# [Directions for this task]
An exact repetition of all the entries that follow is required.

# [Recorded data]
(** One iteration on a character [c] followed by [rest]: either some
    characters [consumed] are turned into the tokens [new] (none for white
    space, one otherwise), whatever the fuel, the tokens and the text before,
    and also when a text that starts with a double quote is added at the end
    of the input; or the scanner raises [ValueError]. *)
Lemma scan_tokens_loop_step (c : ascii) (rest : list ascii) :
  (∃ new consumed rest',
     c :: rest = consumed ++ rest' ∧ consumed ≠ []
     ∧ Forall scanned_token new
     ∧ (∀ fuel tokens pre,
          Scanner.scan_tokens_loop (S fuel) tokens (at_ pre (c :: rest))
          = Scanner.scan_tokens_loop fuel (tokens ++ new)
              (at_ (pre ++ consumed) rest'))
     ∧ (∀ ext, starts_with_quote ext → ∀ fuel tokens pre,
          Scanner.scan_tokens_loop (S fuel) tokens
            (at_ pre (c :: rest ++ ext))
          = Scanner.scan_tokens_loop fuel (tokens ++ new)
              (at_ (pre ++ consumed) (rest' ++ ext))))
  ∨ (∃ msg, ∀ fuel tokens pre,
       Scanner.scan_tokens_loop (S fuel) tokens (at_ pre (c :: rest))
       = Raise (ValueError msg)).
Proof.
  destruct (char_in c whitespace) eqn:Hws.
  { left. exists [], [c], rest. repeat split; [done | constructor | |].
    - intros. rewrite app_nil_r. apply scan_tokens_loop_whitespace, Hws.
    - intros. rewrite app_nil_r. apply scan_tokens_loop_whitespace, Hws. }
  destruct (char_in c punctuation) eqn:Hpunct.
  { left.
    exists [mkToken (String c EmptyString) (LStr (String c EmptyString))],
      [c], rest.
    repeat split.
    - done.
    - constructor; [|constructor]. split; cbn; [discriminate|].
      intros H. discriminate H.
    - intros. apply scan_tokens_loop_punctuation, Hpunct.
    - intros. apply scan_tokens_loop_punctuation, Hpunct. }
  destruct (Ascii.eqb c dquote) eqn:Hquote.
  { apply Ascii.eqb_eq in Hquote as ->.
    destruct (quote_split rest) as [Hnone | (body & rest' & -> & Hbody)].
    - right. exists "Unterminated string". intros.
      rewrite scan_tokens_loop_string, scan_string_unterminated by assumption.
      reflexivity.
    - left.
      exists [mkToken TokenType.STRING (LStr (string_of_list_ascii body))],
        (dquote :: body ++ [dquote]), rest'.
      repeat split.
      + cbn. rewrite <- app_assoc. reflexivity.
      + done.
      + constructor; [|constructor]. split; cbn; [discriminate | eauto].
      + intros. rewrite scan_tokens_loop_string, scan_string_at by assumption.
        rewrite <- !app_assoc. reflexivity.
      + intros. rewrite <- app_assoc. cbn [app].
        rewrite scan_tokens_loop_string, scan_string_at by assumption.
        rewrite <- !app_assoc. reflexivity. }
  destruct (starts_number c) eqn:Hnum.
  { destruct (run_split is_number_char rest)
      as (run & rest' & -> & Hrun & Hrest).
    assert (Hpeek : ∀ l, from_option is_number_char false (head l)
                         = peek_number (head l)) by (intros [|? ?]; done).
    destruct (existsb (Ascii.eqb ".") (c :: run)) eqn:Hdot;
      [destruct (py_float (c :: run)) as [f|] eqn:Hval
      |destruct (py_int (c :: run)) as [z|] eqn:Hval].
    all: first
      [ left;
        eexists [mkToken TokenType.NUMBER _], (c :: run), rest';
        repeat split;
        [ done
        | constructor; [|constructor]; split; cbn; [discriminate|];
          intros H; discriminate H
        | intros; rewrite scan_tokens_loop_number by assumption;
          rewrite scan_number_at by (rewrite <- ?Hpeek; assumption);
          cbv zeta; rewrite Hdot, Hval, <- app_assoc; reflexivity
        | intros ext Hext; intros; rewrite <- app_assoc;
          rewrite scan_tokens_loop_number by assumption;
          rewrite scan_number_at
            by (rewrite <- ?Hpeek; try apply head_app_quote; done);
          cbv zeta; rewrite Hdot, Hval, <- app_assoc; reflexivity ]
      | right; eexists; intros;
        rewrite scan_tokens_loop_number by assumption;
        rewrite scan_number_at by (rewrite <- ?Hpeek; assumption);
        cbv zeta; rewrite Hdot, Hval; reflexivity ]. }
  destruct (isalpha c) eqn:Halpha.
  { destruct (run_split isalpha rest) as (run & rest' & -> & Hrun & Hrest).
    assert (Hpeek : ∀ l, from_option isalpha false (head l)
                         = peek_isalpha (head l)) by (intros [|? ?]; done).
    assert (Hstep : ∀ fuel tokens pre tail,
      peek_isalpha (head tail) = false →
      Scanner.scan_tokens_loop (S fuel) tokens (at_ pre (c :: run ++ tail))
      = match Scanner.scan_keyword c (at_ (pre ++ [c]) (run ++ tail)) with
        | Ok (token, self) =>
            Scanner.scan_tokens_loop fuel (tokens ++ [token]) self
        | Raise e => Raise e
        | OutOfFuel => OutOfFuel
        end) by (intros; apply scan_tokens_loop_keyword, Halpha).
    set (word := string_of_list_ascii (c :: run)).
    destruct (String.eqb word "true") eqn:Htrue;
      [|destruct (String.eqb word "false") eqn:Hfalse;
        [|destruct (String.eqb word "null") eqn:Hnull]].
    1: left; exists [mkToken TokenType.BOOLEAN (LBool true)],
         (c :: run), rest'.
    2: left; exists [mkToken TokenType.BOOLEAN (LBool false)],
         (c :: run), rest'.
    3: left; exists [mkToken TokenType.NULL LNone], (c :: run), rest'.
    1-3: repeat split;
      [ done
      | constructor; [|constructor]; split; cbn; [discriminate|];
        intros H; discriminate H
      | intros; rewrite Hstep by (rewrite <- ?Hpeek; assumption);
        rewrite scan_keyword_at by (rewrite <- ?Hpeek; assumption);
        cbv zeta; fold word;
        rewrite ?Htrue, ?Hfalse, ?Hnull, <- app_assoc; reflexivity
      | intros ext Hext; intros; rewrite <- app_assoc;
        rewrite Hstep
          by (rewrite <- ?Hpeek; try apply head_app_quote; done);
        rewrite scan_keyword_at
          by (rewrite <- ?Hpeek; try apply head_app_quote; done);
        cbv zeta; fold word;
        rewrite ?Htrue, ?Hfalse, ?Hnull, <- app_assoc; reflexivity ].
    right; eexists; intros.
    rewrite Hstep by (rewrite <- ?Hpeek; assumption).
    rewrite scan_keyword_at by (rewrite <- ?Hpeek; assumption).
    cbv zeta; fold word; rewrite Htrue, Hfalse, Hnull; reflexivity. }
  right. eexists. intros.
  apply scan_tokens_loop_unexpected; assumption.
Qed.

# [Solution to the exercise]
(** One iteration on a character [c] followed by [rest]: either some
    characters [consumed] are turned into the tokens [new] (none for white
    space, one otherwise), whatever the fuel, the tokens and the text before,
    and also when a text that starts with a double quote is added at the end
    of the input; or the scanner raises [ValueError]. *)
Lemma scan_tokens_loop_step (c : ascii) (rest : list ascii) :
  (∃ new consumed rest',
     c :: rest = consumed ++ rest' ∧ consumed ≠ []
     ∧ Forall scanned_token new
     ∧ (∀ fuel tokens pre,
          Scanner.scan_tokens_loop (S fuel) tokens (at_ pre (c :: rest))
          = Scanner.scan_tokens_loop fuel (tokens ++ new)
              (at_ (pre ++ consumed) rest'))
     ∧ (∀ ext, starts_with_quote ext → ∀ fuel tokens pre,
          Scanner.scan_tokens_loop (S fuel) tokens
            (at_ pre (c :: rest ++ ext))
          = Scanner.scan_tokens_loop fuel (tokens ++ new)
              (at_ (pre ++ consumed) (rest' ++ ext))))
  ∨ (∃ msg, ∀ fuel tokens pre,
       Scanner.scan_tokens_loop (S fuel) tokens (at_ pre (c :: rest))
       = Raise (ValueError msg)).
Proof.
  destruct (char_in c whitespace) eqn:Hws.
  { left. exists [], [c], rest. repeat split; [done | constructor | |].
    - intros. rewrite app_nil_r. apply scan_tokens_loop_whitespace, Hws.
    - intros. rewrite app_nil_r. apply scan_tokens_loop_whitespace, Hws. }
  destruct (char_in c punctuation) eqn:Hpunct.
  { left.
    exists [mkToken (String c EmptyString) (LStr (String c EmptyString))],
      [c], rest.
    repeat split.
    - done.
    - constructor; [|constructor]. split; cbn; [discriminate|].
      intros H. discriminate H.
    - intros. apply scan_tokens_loop_punctuation, Hpunct.
    - intros. apply scan_tokens_loop_punctuation, Hpunct. }
  destruct (Ascii.eqb c dquote) eqn:Hquote.
  { apply Ascii.eqb_eq in Hquote as ->.
    destruct (quote_split rest) as [Hnone | (body & rest' & -> & Hbody)].
    - right. exists "Unterminated string". intros.
      rewrite scan_tokens_loop_string, scan_string_unterminated by assumption.
      reflexivity.
    - left.
      exists [mkToken TokenType.STRING (LStr (string_of_list_ascii body))],
        (dquote :: body ++ [dquote]), rest'.
      repeat split.
      + cbn. rewrite <- app_assoc. reflexivity.
      + done.
      + constructor; [|constructor]. split; cbn; [discriminate | eauto].
      + intros. rewrite scan_tokens_loop_string, scan_string_at by assumption.
        rewrite <- !app_assoc. reflexivity.
      + intros. rewrite <- app_assoc. cbn [app].
        rewrite scan_tokens_loop_string, scan_string_at by assumption.
        rewrite <- !app_assoc. reflexivity. }
  destruct (starts_number c) eqn:Hnum.
  { destruct (run_split is_number_char rest)
      as (run & rest' & -> & Hrun & Hrest).
    assert (Hpeek : ∀ l, from_option is_number_char false (head l)
                         = peek_number (head l)) by (intros [|? ?]; done).
    destruct (existsb (Ascii.eqb ".") (c :: run)) eqn:Hdot;
      [destruct (py_float (c :: run)) as [f|] eqn:Hval
      |destruct (py_int (c :: run)) as [z|] eqn:Hval].
    all: first
      [ left;
        eexists [mkToken TokenType.NUMBER _], (c :: run), rest';
        repeat split;
        [ done
        | constructor; [|constructor]; split; cbn; [discriminate|];
          intros H; discriminate H
        | intros; rewrite scan_tokens_loop_number by assumption;
          rewrite scan_number_at by (rewrite <- ?Hpeek; assumption);
          cbv zeta; rewrite Hdot, Hval, <- app_assoc; reflexivity
        | intros ext Hext; intros; rewrite <- app_assoc;
          rewrite scan_tokens_loop_number by assumption;
          rewrite scan_number_at
            by (rewrite <- ?Hpeek; try apply head_app_quote; done);
          cbv zeta; rewrite Hdot, Hval, <- app_assoc; reflexivity ]
      | right; eexists; intros;
        rewrite scan_tokens_loop_number by assumption;
        rewrite scan_number_at by (rewrite <- ?Hpeek; assumption);
        cbv zeta; rewrite Hdot, Hval; reflexivity ]. }
  destruct (isalpha c) eqn:Halpha.
  { destruct (run_split isalpha rest) as (run & rest' & -> & Hrun & Hrest).
    assert (Hpeek : ∀ l, from_option isalpha false (head l)
                         = peek_isalpha (head l)) by (intros [|? ?]; done).
    assert (Hstep : ∀ fuel tokens pre tail,
      peek_isalpha (head tail) = false →
      Scanner.scan_tokens_loop (S fuel) tokens (at_ pre (c :: run ++ tail))
      = match Scanner.scan_keyword c (at_ (pre ++ [c]) (run ++ tail)) with
        | Ok (token, self) =>
            Scanner.scan_tokens_loop fuel (tokens ++ [token]) self
        | Raise e => Raise e
        | OutOfFuel => OutOfFuel
        end) by (intros; apply scan_tokens_loop_keyword, Halpha).
    set (word := string_of_list_ascii (c :: run)).
    destruct (String.eqb word "true") eqn:Htrue;
      [|destruct (String.eqb word "false") eqn:Hfalse;
        [|destruct (String.eqb word "null") eqn:Hnull]].
    1: left; exists [mkToken TokenType.BOOLEAN (LBool true)],
         (c :: run), rest'.
    2: left; exists [mkToken TokenType.BOOLEAN (LBool false)],
         (c :: run), rest'.
    3: left; exists [mkToken TokenType.NULL LNone], (c :: run), rest'.
    1-3: repeat split;
      [ done
      | constructor; [|constructor]; split; cbn; [discriminate|];
        intros H; discriminate H
      | intros; rewrite Hstep by (rewrite <- ?Hpeek; assumption);
        rewrite scan_keyword_at by (rewrite <- ?Hpeek; assumption);
        cbv zeta; fold word;
        rewrite ?Htrue, ?Hfalse, ?Hnull, <- app_assoc; reflexivity
      | intros ext Hext; intros; rewrite <- app_assoc;
        rewrite Hstep
          by (rewrite <- ?Hpeek; try apply head_app_quote; done);
        rewrite scan_keyword_at
          by (rewrite <- ?Hpeek; try apply head_app_quote; done);
        cbv zeta; fold word;
        rewrite ?Htrue, ?Hfalse, ?Hnull, <- app_assoc; reflexivity ].
    right; eexists; intros.
    rewrite Hstep by (rewrite <- ?Hpeek; assumption).
    rewrite scan_keyword_at by (rewrite <- ?Hpeek; assumption).
    cbv zeta; fold word; rewrite Htrue, Hfalse, Hnull; reflexivity. }
  right. eexists. intros.
  apply scan_tokens_loop_unexpected; assumption.
Qed.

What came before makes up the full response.